O problema é quando termina esse prazo que a lei confere e que o fornecedor também garantiu ao consumidor. Para este momento ‘posterior’ é que as lojas oferecem a ‘garantia estendida’ para mais um ou dois anos. Aceitando, o consumidor passa a contar com cobertura por vícios ou defeitos de fabricação por mais um tempo, mas é ilusão!!! O Código de Defesa do Consumidor garante garantia no prazo de 30 dias após a constatação de vícios ocultos, ou seja, defeitos de fabricação de difícil constatação. Desta forma, o consumidor tem garantido, pelo Código, a ‘garantia estendida’ e o consumidor não necessita desembolsar quantia a maior, e que pesa no conjunto da compra, já que geralmente o consumidor faz (qualquer) esforço quando quer adquirir produtos duráveis.

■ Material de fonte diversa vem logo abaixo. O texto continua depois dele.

(* ===== verification/Entities.v ===== *)
(** * Entities and options

    [identity/entities.go], [identity/options.go] and the data of
    [identity/store.go].  Each struct is a record with the source's fields; a
    pointer field is an [option].  [T] is fixed to the built-in [User], so [Base()]
    is the identity.  A store hands out copies, so an operation that mutates the
    caller's [*User] takes the user and returns the mutated one. *)

From S2P Require Import Prelude GoStrings Errors World.

Local Open Scope Z_scope.

(** [identity.User]; [Attributes] is nil or a map. *)
Record User := mkUser {
  ID : string;
  UserName : string;
  NormalizedUserName : string;
  Email : string;
  NormalizedEmail : string;
  EmailConfirmed : bool;
  PasswordHash : string;
  SecurityStamp : string;
  ConcurrencyStamp : string;
  PhoneNumber : string;
  PhoneNumberConfirmed : bool;
  TwoFactorEnabled : bool;
  LockoutEnd : option Time;
  LockoutEnabled : bool;
  AccessFailedCount : Z;
  IsAnonymous : bool;
  Attributes : option (gmap string string);
  CreatedAt : Time;
  UpdatedAt : Time;
}.

#[export] Instance User_eq_dec : EqDecision User.
Proof. solve_decision. Defined.

(** Assignments [u.F = v]. *)
Definition set_ID (v : string) (u : User) : User :=
  mkUser v (UserName u) (NormalizedUserName u) (Email u) (NormalizedEmail u) (EmailConfirmed u) (PasswordHash u) (SecurityStamp u) (ConcurrencyStamp u) (PhoneNumber u) (PhoneNumberConfirmed u) (TwoFactorEnabled u) (LockoutEnd u) (LockoutEnabled u) (AccessFailedCount u) (IsAnonymous u) (Attributes u) (CreatedAt u) (UpdatedAt u).
Definition set_UserName (v : string) (u : User) : User :=
  mkUser (ID u) v (NormalizedUserName u) (Email u) (NormalizedEmail u) (EmailConfirmed u) (PasswordHash u) (SecurityStamp u) (ConcurrencyStamp u) (PhoneNumber u) (PhoneNumberConfirmed u) (TwoFactorEnabled u) (LockoutEnd u) (LockoutEnabled u) (AccessFailedCount u) (IsAnonymous u) (Attributes u) (CreatedAt u) (UpdatedAt u).
Definition set_NormalizedUserName (v : string) (u : User) : User :=
  mkUser (ID u) (UserName u) v (Email u) (NormalizedEmail u) (EmailConfirmed u) (PasswordHash u) (SecurityStamp u) (ConcurrencyStamp u) (PhoneNumber u) (PhoneNumberConfirmed u) (TwoFactorEnabled u) (LockoutEnd u) (LockoutEnabled u) (AccessFailedCount u) (IsAnonymous u) (Attributes u) (CreatedAt u) (UpdatedAt u).
Definition set_Email (v : string) (u : User) : User :=
  mkUser (ID u) (UserName u) (NormalizedUserName u) v (NormalizedEmail u) (EmailConfirmed u) (PasswordHash u) (SecurityStamp u) (ConcurrencyStamp u) (PhoneNumber u) (PhoneNumberConfirmed u) (TwoFactorEnabled u) (LockoutEnd u) (LockoutEnabled u) (AccessFailedCount u) (IsAnonymous u) (Attributes u) (CreatedAt u) (UpdatedAt u).
Definition set_NormalizedEmail (v : string) (u : User) : User :=
  mkUser (ID u) (UserName u) (NormalizedUserName u) (Email u) v (EmailConfirmed u) (PasswordHash u) (SecurityStamp u) (ConcurrencyStamp u) (PhoneNumber u) (PhoneNumberConfirmed u) (TwoFactorEnabled u) (LockoutEnd u) (LockoutEnabled u) (AccessFailedCount u) (IsAnonymous u) (Attributes u) (CreatedAt u) (UpdatedAt u).
Definition set_EmailConfirmed (v : bool) (u : User) : User :=
  mkUser (ID u) (UserName u) (NormalizedUserName u) (Email u) (NormalizedEmail u) v (PasswordHash u) (SecurityStamp u) (ConcurrencyStamp u) (PhoneNumber u) (PhoneNumberConfirmed u) (TwoFactorEnabled u) (LockoutEnd u) (LockoutEnabled u) (AccessFailedCount u) (IsAnonymous u) (Attributes u) (CreatedAt u) (UpdatedAt u).
Definition set_PasswordHash (v : string) (u : User) : User :=
  mkUser (ID u) (UserName u) (NormalizedUserName u) (Email u) (NormalizedEmail u) (EmailConfirmed u) v (SecurityStamp u) (ConcurrencyStamp u) (PhoneNumber u) (PhoneNumberConfirmed u) (TwoFactorEnabled u) (LockoutEnd u) (LockoutEnabled u) (AccessFailedCount u) (IsAnonymous u) (Attributes u) (CreatedAt u) (UpdatedAt u).
Definition set_SecurityStamp (v : string) (u : User) : User :=
  mkUser (ID u) (UserName u) (NormalizedUserName u) (Email u) (NormalizedEmail u) (EmailConfirmed u) (PasswordHash u) v (ConcurrencyStamp u) (PhoneNumber u) (PhoneNumberConfirmed u) (TwoFactorEnabled u) (LockoutEnd u) (LockoutEnabled u) (AccessFailedCount u) (IsAnonymous u) (Attributes u) (CreatedAt u) (UpdatedAt u).
Definition set_ConcurrencyStamp (v : string) (u : User) : User :=
  mkUser (ID u) (UserName u) (NormalizedUserName u) (Email u) (NormalizedEmail u) (EmailConfirmed u) (PasswordHash u) (SecurityStamp u) v (PhoneNumber u) (PhoneNumberConfirmed u) (TwoFactorEnabled u) (LockoutEnd u) (LockoutEnabled u) (AccessFailedCount u) (IsAnonymous u) (Attributes u) (CreatedAt u) (UpdatedAt u).
Definition set_PhoneNumber (v : string) (u : User) : User :=
  mkUser (ID u) (UserName u) (NormalizedUserName u) (Email u) (NormalizedEmail u) (EmailConfirmed u) (PasswordHash u) (SecurityStamp u) (ConcurrencyStamp u) v (PhoneNumberConfirmed u) (TwoFactorEnabled u) (LockoutEnd u) (LockoutEnabled u) (AccessFailedCount u) (IsAnonymous u) (Attributes u) (CreatedAt u) (UpdatedAt u).
Definition set_PhoneNumberConfirmed (v : bool) (u : User) : User :=
  mkUser (ID u) (UserName u) (NormalizedUserName u) (Email u) (NormalizedEmail u) (EmailConfirmed u) (PasswordHash u) (SecurityStamp u) (ConcurrencyStamp u) (PhoneNumber u) v (TwoFactorEnabled u) (LockoutEnd u) (LockoutEnabled u) (AccessFailedCount u) (IsAnonymous u) (Attributes u) (CreatedAt u) (UpdatedAt u).
Definition set_TwoFactorEnabled (v : bool) (u : User) : User :=
  mkUser (ID u) (UserName u) (NormalizedUserName u) (Email u) (NormalizedEmail u) (EmailConfirmed u) (PasswordHash u) (SecurityStamp u) (ConcurrencyStamp u) (PhoneNumber u) (PhoneNumberConfirmed u) v (LockoutEnd u) (LockoutEnabled u) (AccessFailedCount u) (IsAnonymous u) (Attributes u) (CreatedAt u) (UpdatedAt u).
Definition set_LockoutEnd (v : option Time) (u : User) : User :=
  mkUser (ID u) (UserName u) (NormalizedUserName u) (Email u) (NormalizedEmail u) (EmailConfirmed u) (PasswordHash u) (SecurityStamp u) (ConcurrencyStamp u) (PhoneNumber u) (PhoneNumberConfirmed u) (TwoFactorEnabled u) v (LockoutEnabled u) (AccessFailedCount u) (IsAnonymous u) (Attributes u) (CreatedAt u) (UpdatedAt u).
Definition set_LockoutEnabled (v : bool) (u : User) : User :=
  mkUser (ID u) (UserName u) (NormalizedUserName u) (Email u) (NormalizedEmail u) (EmailConfirmed u) (PasswordHash u) (SecurityStamp u) (ConcurrencyStamp u) (PhoneNumber u) (PhoneNumberConfirmed u) (TwoFactorEnabled u) (LockoutEnd u) v (AccessFailedCount u) (IsAnonymous u) (Attributes u) (CreatedAt u) (UpdatedAt u).
Definition set_AccessFailedCount (v : Z) (u : User) : User :=
  mkUser (ID u) (UserName u) (NormalizedUserName u) (Email u) (NormalizedEmail u) (EmailConfirmed u) (PasswordHash u) (SecurityStamp u) (ConcurrencyStamp u) (PhoneNumber u) (PhoneNumberConfirmed u) (TwoFactorEnabled u) (LockoutEnd u) (LockoutEnabled u) v (IsAnonymous u) (Attributes u) (CreatedAt u) (UpdatedAt u).
Definition set_IsAnonymous (v : bool) (u : User) : User :=
  mkUser (ID u) (UserName u) (NormalizedUserName u) (Email u) (NormalizedEmail u) (EmailConfirmed u) (PasswordHash u) (SecurityStamp u) (ConcurrencyStamp u) (PhoneNumber u) (PhoneNumberConfirmed u) (TwoFactorEnabled u) (LockoutEnd u) (LockoutEnabled u) (AccessFailedCount u) v (Attributes u) (CreatedAt u) (UpdatedAt u).
Definition set_Attributes (v : option (gmap string string)) (u : User) : User :=
  mkUser (ID u) (UserName u) (NormalizedUserName u) (Email u) (NormalizedEmail u) (EmailConfirmed u) (PasswordHash u) (SecurityStamp u) (ConcurrencyStamp u) (PhoneNumber u) (PhoneNumberConfirmed u) (TwoFactorEnabled u) (LockoutEnd u) (LockoutEnabled u) (AccessFailedCount u) (IsAnonymous u) v (CreatedAt u) (UpdatedAt u).
Definition set_CreatedAt (v : Time) (u : User) : User :=
  mkUser (ID u) (UserName u) (NormalizedUserName u) (Email u) (NormalizedEmail u) (EmailConfirmed u) (PasswordHash u) (SecurityStamp u) (ConcurrencyStamp u) (PhoneNumber u) (PhoneNumberConfirmed u) (TwoFactorEnabled u) (LockoutEnd u) (LockoutEnabled u) (AccessFailedCount u) (IsAnonymous u) (Attributes u) v (UpdatedAt u).
Definition set_UpdatedAt (v : Time) (u : User) : User :=
  mkUser (ID u) (UserName u) (NormalizedUserName u) (Email u) (NormalizedEmail u) (EmailConfirmed u) (PasswordHash u) (SecurityStamp u) (ConcurrencyStamp u) (PhoneNumber u) (PhoneNumberConfirmed u) (TwoFactorEnabled u) (LockoutEnd u) (LockoutEnabled u) (AccessFailedCount u) (IsAnonymous u) (Attributes u) (CreatedAt u) v.

(** [new(User)]: the zero value. *)
Definition zeroUser : User :=
  mkUser "" "" "" "" "" false "" "" "" "" false false None false 0 false None zeroTime zeroTime.

(** [GetAttribute] and [SetAttribute]. *)
Definition GetAttribute (u : User) (key : string) : string * bool :=
  match Attributes u with
  | None => ("", false)
  | Some m => match m !! key with Some v => (v, true) | None => ("", false) end
  end.
Definition SetAttribute (u : User) (key value : string) : User :=
  let m := match Attributes u with None => ∅ | Some m => m end in
  set_Attributes (Some (<[key := value]> m)) u.

(** [identity.Role]. *)
Record Role := mkRole {
  Role_ID : string;
  Role_Name : string;
  Role_NormalizedName : string;
  Role_ConcurrencyStamp : string;
}.
Definition set_Role_ID (v : string) (r : Role) : Role :=
  mkRole v (Role_Name r) (Role_NormalizedName r) (Role_ConcurrencyStamp r).
Definition set_Role_Name (v : string) (r : Role) : Role :=
  mkRole (Role_ID r) v (Role_NormalizedName r) (Role_ConcurrencyStamp r).
Definition set_Role_NormalizedName (v : string) (r : Role) : Role :=
  mkRole (Role_ID r) (Role_Name r) v (Role_ConcurrencyStamp r).
Definition set_Role_ConcurrencyStamp (v : string) (r : Role) : Role :=
  mkRole (Role_ID r) (Role_Name r) (Role_NormalizedName r) v.

(** [identity.Claim], [identity.UserLoginInfo] and [identity.Scopes]. *)
Record Claim := mkClaim { Claim_Type : string; Claim_Value : string }.
#[export] Instance Claim_eq_dec : EqDecision Claim.
Proof. solve_decision. Defined.

Record UserLoginInfo := mkLogin {
  LoginProvider : string;
  ProviderKey : string;
  ProviderDisplayName : string;
}.

Abbreviation Scopes := (list string) (only parsing).

(** [identity.APIKey]; [Scopes] is nil or a slice. *)
Record APIKey := mkAPIKey {
  Key_ID : string;
  Key_UserID : string;
  Key_Name : string;
  Key_Prefix : string;
  KeyHash : string;
  Key_Scopes : option Scopes;
  Key_ExpiresAt : option Time;
  Key_LastUsedAt : option Time;
  Key_RevokedAt : option Time;
  Key_CreatedAt : Time;
}.
Definition set_Key_LastUsedAt (v : option Time) (k : APIKey) : APIKey :=
  mkAPIKey (Key_ID k) (Key_UserID k) (Key_Name k) (Key_Prefix k) (KeyHash k) (Key_Scopes k) (Key_ExpiresAt k) v (Key_RevokedAt k) (Key_CreatedAt k).
Definition set_Key_RevokedAt (v : option Time) (k : APIKey) : APIKey :=
  mkAPIKey (Key_ID k) (Key_UserID k) (Key_Name k) (Key_Prefix k) (KeyHash k) (Key_Scopes k) (Key_ExpiresAt k) (Key_LastUsedAt k) v (Key_CreatedAt k).

(** [identity.RefreshToken]: one refresh session. *)
Record RefreshToken := mkRefreshToken {
  SessionID : string;
  Session_UserID : string;
  TokenHash : string;
  Session_Name : string;
  ExpiresAt : Time;
  Session_CreatedAt : Time;
  LastUsedAt : option Time;
}.
Definition set_TokenHash (v : string) (t : RefreshToken) : RefreshToken :=
  mkRefreshToken (SessionID t) (Session_UserID t) v (Session_Name t) (ExpiresAt t) (Session_CreatedAt t) (LastUsedAt t).
Definition set_ExpiresAt (v : Time) (t : RefreshToken) : RefreshToken :=
  mkRefreshToken (SessionID t) (Session_UserID t) (TokenHash t) (Session_Name t) v (Session_CreatedAt t) (LastUsedAt t).
Definition set_LastUsedAt (v : option Time) (t : RefreshToken) : RefreshToken :=
  mkRefreshToken (SessionID t) (Session_UserID t) (TokenHash t) (Session_Name t) (ExpiresAt t) (Session_CreatedAt t) v.

#[export] Instance Role_eq_dec : EqDecision Role.
Proof. solve_decision. Defined.
#[export] Instance UserLoginInfo_eq_dec : EqDecision UserLoginInfo.
Proof. solve_decision. Defined.
#[export] Instance APIKey_eq_dec : EqDecision APIKey.
Proof. solve_decision. Defined.
#[export] Instance RefreshToken_eq_dec : EqDecision RefreshToken.
Proof. solve_decision. Defined.

(** ** Options *)

Record PasswordOptions := mkPasswordOptions {
  RequiredLength : Z;
  RequireDigit : bool;
  RequireLowercase : bool;
  RequireUppercase : bool;
  RequireNonAlphanumeric : bool;
  RequiredUniqueChars : Z;
}.

Record LockoutOptions := mkLockoutOptions {
  AllowedForNewUsers : bool;
  MaxFailedAccessAttempts : Z;
  DefaultLockoutDuration : Duration;
}.

Record UserOptions := mkUserOptions {
  RequireUniqueEmail : bool;
  AllowedUserNameCharacters : string;
}.

Record SignInOptions := mkSignInOptions {
  RequireConfirmedEmail : bool;
  RequireConfirmedPhoneNumber : bool;
}.

Record Options := mkOptions {
  Opt_Password : PasswordOptions;
  Opt_Lockout : LockoutOptions;
  Opt_User : UserOptions;
  Opt_SignIn : SignInOptions;
}.

Definition DefaultOptions : Options := mkOptions
  (mkPasswordOptions 6 true true true true 1)
  (mkLockoutOptions true 5 (5 * Minute))
  (mkUserOptions true "abcdefghijklmnopqrstuvwxyzABCDEFGHIJKLMNOPQRSTUVWXYZ0123456789-._@+")
  (mkSignInOptions false false).

(** [identity.ListFilter] and its [Clamp]. *)
Record ListFilter := mkListFilter { Search : string; Limit : Z; Offset : Z }.

Definition Clamp (f : ListFilter) : ListFilter :=
  let lim := if Limit f <=? 0 then 50 else Limit f in
  let lim := if 500 <? lim then 500 else lim in
  let off := if Offset f <? 0 then 0 else Offset f in
  mkListFilter (Search f) lim off.

Lemma Clamp_bounds f :
  1 <= Limit (Clamp f) <= 500 ∧ 0 <= Offset (Clamp f) ∧ Search (Clamp f) = Search f
  ∧ (1 <= Limit f <= 500 → Limit (Clamp f) = Limit f)
  ∧ (0 <= Offset f → Offset (Clamp f) = Offset f).
Proof.
  unfold Clamp. cbn. destruct (Z.leb_spec (Limit f) 0), (Z.ltb_spec (Offset f) 0);
    destruct (Z.ltb_spec 500 (Limit f)); cbn; repeat split; lia.
Qed.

O jornal O Globo divulgou, semana passada, que o Ministério Público de São Paulo ingressou na Justiça e conseguiu liminar que proíbe as Casas Bahia de inserir, no preço de produtos ofertados ao consumidor, o valor da garantia estendida. A ação teve origem depois que a Justiça do Trabalho noticiou que os vendedores das Casas Bahia eram obrigados a embutir valores referentes ao seguro (garantia estendida) no preço de produtos sem o consentimento dos consumidores, ou mesmo sem que fossem consultados a respeito. Na ação, o MP pediu que a empresa seja proibida de inserir o preço da garantia estendida e do seguro facultativo ou equivalente no mesmo contrato de compra e venda do que oferta; e seja obrigada a informar prévia e adequadamente sobre qualquer contratação extra mediante comprovação escrita e devidamente assinada pelo consumidor. A liminar ainda atribuiu multa diária de R$ 300 mil por descumprimento. Cabe recurso da decisão. A empresa negou ao jornal que pratica o que descreveu o MP.
Portanto, cabe ao consumidor refletir seriamente e entender todas as condições da contratação da garantia estendida, até porque a lei lhe garante isso, como já expliquei, afora o termo de garantia. Se não fizer a análise, o consumidor corre o risco de gastar além do que pode e também comprar serviço que não necessita.
SACOLINHAS PLÁSTICAS: A lei que bania as sacolinhas dos supermercados a partir de 1º de janeiro de 2012, em São Paulo, volta a vigorar em 30 dias. Isto porque o Tribunal de Justiça de São Paulo (TJ-SP) decidiu que é constitucional a lei municipal 15.374 de 2011, que proíbe a distribuição de sacolinhas plásticas nos supermercados da capital paulista. A decisão torna improcedente a ação movida pelo Sindicato da Indústria do Material Plástico do Estado de São Paulo e cassa a liminar que suspendia os efeitos da lei desde junho de 2012. Assim, as sacolinhas estão permitidas nos supermercados.